5.4 Model evaluation using recall score

In [ ]:
from sklearn.metrics import recall_score
print('Recall score for test data using model1 is:',recall_score(y_test,prediction1))   
print('Recall score for test data using model2 is:',recall_score(y_test,prediction2))

Recall score of model1 is higher than that of model2.

5.5 Model evaluation using F1_score

In [ ]:
from sklearn.metrics import f1_score
print('F1_score for test data using model1 is:',f1_score(y_test, prediction1))
print('F1_score for test data using model2 is:',f1_score(y_test, prediction2))

F1_score for model1 is much higher than that of model 2, but we need to take decision on the basis of Precision Score.

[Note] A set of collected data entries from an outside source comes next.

(** * Loopmaster-AI: loop-point detection and WAV/smpl writer

    A shallow embedding of [services/audioDsp.ts] and
    [services/wavWriter.ts], and the properties of them that the
    specification states.

    Numbers.  A JavaScript [number] is an IEEE binary64 value.  The two
    services use a small set of operations on them; these are collected in
    the interface [JsNumber], with two instances:

    - [Float64]: Rocq's primitive binary64 floats, i.e. the arithmetic the
      program really runs on (a [Float32Array] holds binary64 values that
      happen to fit binary32);
    - [Exact]: rationals extended with NaN, i.e. the same operations without
      rounding (and without infinities).

    The functions of the two services are written once, over the interface.
    Quantities that the program only ever uses as integers (sample offsets,
    lengths, sizes, the sample rate, identifiers, rounded scores) are [Z].

    Not modelled: the failure of an allocation ([new ArrayBuffer],
    [new Int16Array]) for sizes beyond what the engine allows, and hosts
    that are not little-endian. *)

From Stdlib Require Import ZArith Zpower List Bool Lia String Ascii.
From Stdlib Require Import QArith Qround Qabs Qpower Lqa.
From Stdlib Require Import Floats DecimalString Sorted Permutation.
Import ListNotations.

Local Open Scope Z_scope.

(* ================================================================== *)
(** ** Numbers *)

Declare Scope js_scope.
Delimit Scope js_scope with js.

(** The operations on [number] used by the two services. *)
Class JsNumber (N : Type) : Type := {
  num : Z -> N;                 (* an integer literal, or an integer used as a number *)
  NaN : N;                      (* what [undefined] becomes in arithmetic *)
  num_add : N -> N -> N;
  num_sub : N -> N -> N;
  num_mul : N -> N -> N;
  num_div : N -> N -> N;
  num_lt : N -> N -> bool;      (* x < y *)
  num_le : N -> N -> bool;      (* x <= y *)
  Math_abs : N -> N;
  Math_max : N -> N -> N;
  Math_min : N -> N -> N;
  (* Math.round: the nearest integer, ties towards +infinity.  It is only
     applied to a score above 60, which is a finite number; for NaN and
     the infinities, where the result would not be an integer, the
     instances answer 0. *)
  Math_round : N -> Z;
  (* The integer part taken when a number is stored in an integer typed
     array: truncation towards zero, with NaN and the infinities giving 0. *)
  ToInteger : N -> Z
}.
(** X17: each button [render] shows is backed by its table and by the
    props.  An inline style button is for a style of the table that
    [inlineStyles] holds, and is active only with focus and the style
    current; a link button appears only when [inlineStyles] holds 'LINK',
    is for a table entry whose [whenLink] says whether the selection is in a
    link, and is active exactly with focus in a link; a block button appears
    only without [onlyInline], is for a type of the table that [blockTypes]
    holds, and is active exactly for the type of the selection's block. *)
Theorem render_buttons (props : Props) (toolbar : Toolbar.ToolbarProps)
    (w : V3.World) (view : Toolbar.View) (buttons : list Toolbar.Button)
    (block : ContentBlock) :
  let editorState := V3.editorState (V3.state w) in
  let selectionState := getSelection editorState in
  let currentIsLink :=
    bool_decide (is_Some (V3.getLink (V3.draftEntity w) editorState selectionState)) in
  render props toolbar w = Normal view ->
  Toolbar.controls view = Some buttons ->
  getBlockForKey (getCurrentContent editorState) (getStartKey selectionState)
    = Some block ->
  Forall
    (fun button =>
       match Toolbar.onClick button with
       | Toolbar.InlineStyleClick style =>
           Toolbar.buttonKey button = style /\
           style ∈ InlineStyles /\
           style ∈ Toolbar.inlineStyles toolbar /\
           (Toolbar.active button = true ->
            getHasFocus selectionState = true /\
            style ∈ getCurrentInlineStyle editorState)
       | Toolbar.LinkClick action =>
           Toolbar.buttonKey button = action /\
           (action, currentIsLink) ∈ LinkTypes /\
           "LINK"%string ∈ Toolbar.inlineStyles toolbar /\
           Toolbar.active button = getHasFocus selectionState && currentIsLink
       | Toolbar.BlockStyleClick style =>
           Toolbar.buttonKey button = style /\
           style ∈ BlockTypes /\
           style ∈ Toolbar.blockTypes toolbar /\
           onlyInline props = false /\
           (Toolbar.active button = true <-> style = getType block)
       end)
    buttons.
Proof.
  intros editorState selectionState currentIsLink Hview Hcontrols Hblock.
  unfold Toolbar.render in Hview.
  fold editorState selectionState in Hview. rewrite Hblock in Hview.
  injection Hview as <-. simpl in Hcontrols.
  destruct (editable props && negb (Toolbar.noStyleButtons toolbar));
    [|discriminate Hcontrols].
  injection Hcontrols as <-.
  apply Forall_app. split; [|apply Forall_app; split].
  - apply List.Forall_map. apply Forall_forall. intros style Hstyle.
    apply list_elem_of_filter in Hstyle as [Hallowed Htable]. simpl.
    split; [reflexivity|]. split; [exact Htable|]. split; [exact Hallowed|].
    intros Hactive. apply andb_true_iff in Hactive as [Hfocus Hcurrent].
    split; [exact Hfocus|]. apply bool_decide_eq_true in Hcurrent. exact Hcurrent.
  - apply List.Forall_map. apply Forall_forall. intros [action whenLink] Hentry.
    apply list_elem_of_filter in Hentry as [[Hlink Hwhen] Htable]. simpl in *.
    fold editorState selectionState currentIsLink in Hwhen |- *.
    subst whenLink. repeat split; assumption.
  - destruct (onlyInline props) eqn:Honly; simpl; [constructor|].
    apply List.Forall_map. apply Forall_forall. intros style Hstyle.
    apply list_elem_of_filter in Hstyle as [Hallowed Htable]. simpl.
    repeat split; try assumption.
    + intros Hactive. apply String.eqb_eq, Hactive.
    + intros ->. apply String.eqb_refl.
Qed.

5.6 Model evaluation using ROC_AUC curve

  • For model1
In [ ]:
from sklearn import metrics
probs = model1.predict_proba(X_test)
preds = probs[:,1]
fpr, tpr, threshold = metrics.roc_curve(y_test, preds)
roc_auc = metrics.auc(fpr, tpr)

import matplotlib.pyplot as plt
plt.title('Receiver Operating Characteristic')
plt.plot(fpr, tpr, 'b', label = 'AUC = %0.2f' % roc_auc)
plt.legend(loc = 'lower right')
plt.plot([0, 1], [0, 1],'r--')
plt.xlim([0, 1])
plt.ylim([0, 1])
plt.ylabel('True Positive Rate')
plt.xlabel('False Positive Rate')
plt.show()
  • For model2
In [ ]:
from sklearn import metrics
probs = model2.predict_proba(X_test)
pred = probs[:,1]
fpr1, tpr1, threshold = metrics.roc_curve(y_test, pred)
roc_auc = metrics.auc(fpr1, tpr1)

# method I: plt
import matplotlib.pyplot as plt
plt.title('Receiver Operating Characteristic')
plt.plot(fpr1, tpr1, 'b', label = 'AUC = %0.2f' % roc_auc)
plt.legend(loc = 'lower right')
plt.plot([0, 1], [0, 1],'r--')
plt.xlim([0, 1])
plt.ylim([0, 1])
plt.ylabel('True Positive Rate')
plt.xlabel('False Positive Rate')
plt.show()

Observing the ROC-AUC curve for both the models, AUC score of model2 is higher than model1.

5.7 Choosing better model using precision score

We have compared the performance of the two models using various model evaluation techinques.
Our objective is to minimize False Positive so that no innocent is convicted as guilty. Therefore, among recall & precision scores, we will give more importance to precision score.

  • Precision score for model1 is: 0.62
  • Precision score for model2 is: 1

As precision score of model2 is greater than that of model1, therefore, model2 is preferable.